What to work on:
Read through the lines below for the string "polled" and copy each one that has it.

Data provided:
Lemma receives_more size x xs b p b1 p1 nrecv d o :
  contents b1 = contents b ++ d -> pos_ b1 = pos_ b -> watched p1 = watched p ->
  receives size xs b1 p1 (nrecv + zlen d) o -> receives size (x :: xs) b p nrecv o.
Proof.
  intros Hc Hp Hw (r & b' & p' & d' & -> & Ho & Hc' & Hp' & Hl & Hw' & Hr). exists r, b', p', (d ++ d').
  rewrite app_assoc, <- Hc, length_app. split_and!; try done; try congruence; [lia|].
  apply receive_result_cons. by replace (nrecv + _) with (nrecv + zlen d + zlen d') by lia.
Qed.

Lemma receives_data size x xs b p p1 nrecv d (k : AutoBuffer -> Z -> res (option Z * AutoBuffer * SocketPoll)) :
  owned b -> capacity_ b < 2 ^ 62 -> length_ b + (size - nrecv) <= capacity_ b -> watched p1 = watched p ->
  0 < zlen d <= size - nrecv ->
  (forall b1, owned b1 -> capacity_ b1 = capacity_ b -> length_ b1 = length_ b + zlen d -> 
     receives size xs b1 p1 (nrecv + zlen d) (k b1 (nrecv + zlen d))) ->
  receives size (x :: xs) b p nrecv
    (b ← copy_at b (Length b) d; k (AddLength b (zlen d)) (nrecv + zlen d)).
Proof.
  intros Hb Hc Hroom Hw Hd Hk. destruct (append_ok b d Hb Hc) as (b1 & -> & Ho & Hct & Hl & Hp & Hcap); [intros ->; cbn in Hd; lia|lia|].
  cbn [mbind res_bind]. eapply receives_more; [exact Hct|exact Hp|exact Hw|]. by apply Hk.
Qed.

Lemma receive_loop_ok (socket size timeout start : Z) (full : bool) (xs : list receive_io) b p nrecv cost :
  owned b -> capacity_ b < 2 ^ 62 -> 0 <= nrecv < size -> length_ b + (size - nrecv) <= capacity_ b ->
  pollfds_ p <> [] -> Forall (masks_ok (length (pollfds_ p))) xs ->
  receives size xs b p nrecv (receive_loop socket b p size timeout start full nrecv cost xs).
Proof.
  revert b p nrecv cost. induction xs as [|x xs IH]; intros b p nrecv cost Hb Hc Hn Hroom Hne Hms.
  { apply receives_end; [done|lia|done|by intros]. }
  apply Forall_cons in Hms as [Hm Hms]. cbn [receive_loop]. set (pt := if cost <? _ then _ else _). clearbody pt.
  destruct (Poll_keeps p pt (polled x)) as (ret & to & p1 & -> & Hret & Hfd & Hw); [done|by intros ms E; unfold masks_ok in Hm; rewrite E in Hm|].
  cbn [mbind res_bind]. pose proof (f_equal length Hfd) as Hlen. rewrite !length_fmap in Hlen.
  assert (pollfds_ p1 <> []) as Hne1 by (intros E; rewrite E in Hlen; destruct (pollfds_ p); done).
  rewrite <- Hlen in Hms. destruct (Z.ltb_spec ret 0).
  { apply receives_end; [done|lia|done|]. intros n [= <-]. right. left. split; [done|].
    destruct Hret as [[e He] _]; [done|]. exists x, e. split; [apply list_elem_of_here|done]. }
  destruct (ret =? 0); [by apply receives_end; [..|lia| |intros n [= <-]; left]|].
  destruct (poll_IsReadSet p1 socket).
  2:{ destruct (poll_IsErrSet p1 socket); [by apply receives_end; [..|lia| |intros n [= <-]; left]|].
      apply (receives_more _ _ _ _ _ b p1 nrecv []); [by rewrite app_nil_r|done|done|]. cbn. rewrite Z.add_0_r. by apply IH. }
  destruct (read_ x) as [arr| |e] eqn:Er.
  - destruct (Z.eqb_spec (zlen (take (Z.to_nat (size - nrecv)) arr)) 0) as [E0|E0].
    { apply receives_end; [done|lia|done|]. intros n [= <-]. right. right. split; [done|]. exists x. split; [apply list_elem_of_here|].
      right. rewrite Er. rewrite length_take in E0. destruct arr; [done|cbn in E0; lia]. }
    apply (receives_data _ _ _ _ _ p1 _ _ (fun b nrecv => if negb full then Ok (Some nrecv, b, p1)
      else if size <=? nrecv then Ok (Some nrecv, b, p1)
      else receive_loop socket b p1 size timeout start full nrecv (sub64 (now_ x) start) xs)); try done.
    { rewrite length_take in *. lia. }
    intros b1 Ho1 Hc1 Hl1. rewrite length_take in *. destruct full; cbn [negb].
    2:{ apply receives_end; [done|lia|done|intros n [= <-]; by left]. }
    destruct (Z.leb_spec size (nrecv + Z.of_nat (Nat.min (Z.to_nat (size - nrecv)) (length arr)))).
    + apply receives_end; [done|lia|done|intros n [= <-]; by left].
    + apply IH; try done; lia.
  - apply receives_end; [done|lia|done|]. intros n [= <-]. right. right. split; [done|]. exists x. split; [apply list_elem_of_here|by left].
  - by apply receives_end; [..|lia| |intros n [= <-]; left].
Qed.

(** A turn in which the socket at place [i] is readable and [d] arrives. *)
Definition brings (i k : nat) (x : receive_io) (d : bytes) : Prop :=
  read_ x = ReadData d /\ d <> [] /\ exists ms m, polled x = Polled ms /\ length ms = k /\ ms !! i = Some m /\ Z.land m POLLIN <> 0.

Solution:
  destruct (Poll_keeps p pt (polled x)) as (ret & to & p1 & -> & Hret & Hfd & Hw); [done|by intros ms E; unfold masks_ok in Hm; rewrite E in Hm|].
  read_ x = ReadData d /\ d <> [] /\ exists ms m, polled x = Polled ms /\ length ms = k /\ ms !! i = Some m /\ Z.land m POLLIN <> 0.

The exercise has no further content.